How much do you know about the pioneering Australian women who dared to change our political system? Not much? Well, you’re not alone. After a year in production, Annabel Crabb’s new documentary series, Ms Represented, aims to change all that by charting the history of Australian women in parliament.
Now, full warning that the contents of this doco series is highly likely to fire you up because there is an awful lot of injustice laid bare. I was raging while watching it, I won’t lie.
There are still some pretty hilarious moments in Ms Represented, like how women got the right to vote and run for parliament in the first place.
A very funny story of men underestimating women
South Australian women were the first in the world to get the right to vote and run for parliament, all because the men already in parliament thought they were too clever for the lady protestors. The dudes lost.
There was a cruel twist in the Suffragettes’ win
When the federal bill to allow women across Australia the right to vote, The Franchise Act of 1902, was debated in Parliament, the male politicians deliberately excluded Indigenous Australians, and the language used — on the record, no less — was nothing short of revolting.
When presented with the Hansard records on Ms Represented, current Labor MP Linda Burney is left “speechless”.
“The language used then in the Parliament of Australia about my people, perhaps even relatives, is something that makes me feel quite sick actually, and it’s very upsetting.”
‘But she’s ambitious!’
Watching Ms Represented, I honestly lost count of the number of female politicians that were told “but she’s ambitions” as the reason why men stood in the way of their career progress. Guys, of course she’s ambitions, she ran for bloody parliament — just like you!
And then comes the scenario that every woman can painfully relate to: not being heard in meetings, only for male colleagues to take your ideas after dismissing them and claiming them as their own. The absolute rage! Every single female politician on Ms Represented tells the same story — because we’ve all been there, sadly.

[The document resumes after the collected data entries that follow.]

Lemma position_cache_progress_witness :
  let steps t := exists pc' t', thread_step cache_demo_content (sy_reachable cache_demo_waiting) (sy_cache cache_demo_waiting) t pc' t' in
  steps (Waiting WaitFill 64 0) \/
  exists w o c m' t', Waiting WaitFill 64 0 = Waiting w o c /\ sy_threads cache_demo_waiting !! m' = Some t' /\ works_on t' c /\ steps t'.
Proof.
  apply (position_cache_progress cache_demo_content cache_demo_start cache_demo_waiting 1 (Waiting WaitFill 64 0) cache_demo_start_ok (proj1 cache_demo_run)).
  reflexivity.
Defined.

A dog is better than a husband
The old mantra of image is everything goes into overdrive on Ms Represented. Over the years, female politicians have be told to change their looks, even their names, to seemingly make them more attractive to voters. Labor’s Ros Kelly even created a cookbook and took her dog on the campaign trail — which she assures us is much more helpful than a husband.
Julia Gillard, Australia’s first and sadly only female Prime Minister so far, was absolutely lampooned after being photographed sitting at her dining table with a fruit bowl that was — shock horror! — empty. The gall of it! Ever thought she was too busy working to be sitting at home eating fruit?
And Penny Wong — who has the quickest wit in Parliament, if you ask me — regularly receives fashion tips from blokes along the lines of “wear a expletive dress!” “I wonder what he’s wearing while he’s typing that,” she ponders.
Parliament House is literally built for men
From the shape of the benches to the temperature of the chambers in Parliament House, it’s all designed for men in suits. There weren’t even women’s toilets until 1974 when the female politicians were so generously given a converted disused men’s bathroom, complete with a boarded up urinal.
Spare a thought for Edith Cowan, Australia’s first female parliamentarian, who was elected to WA Parliament in 1921, where of course there were no ladies’ toilets in the entire building. For three years she had to duck home every time she needed to use the loo.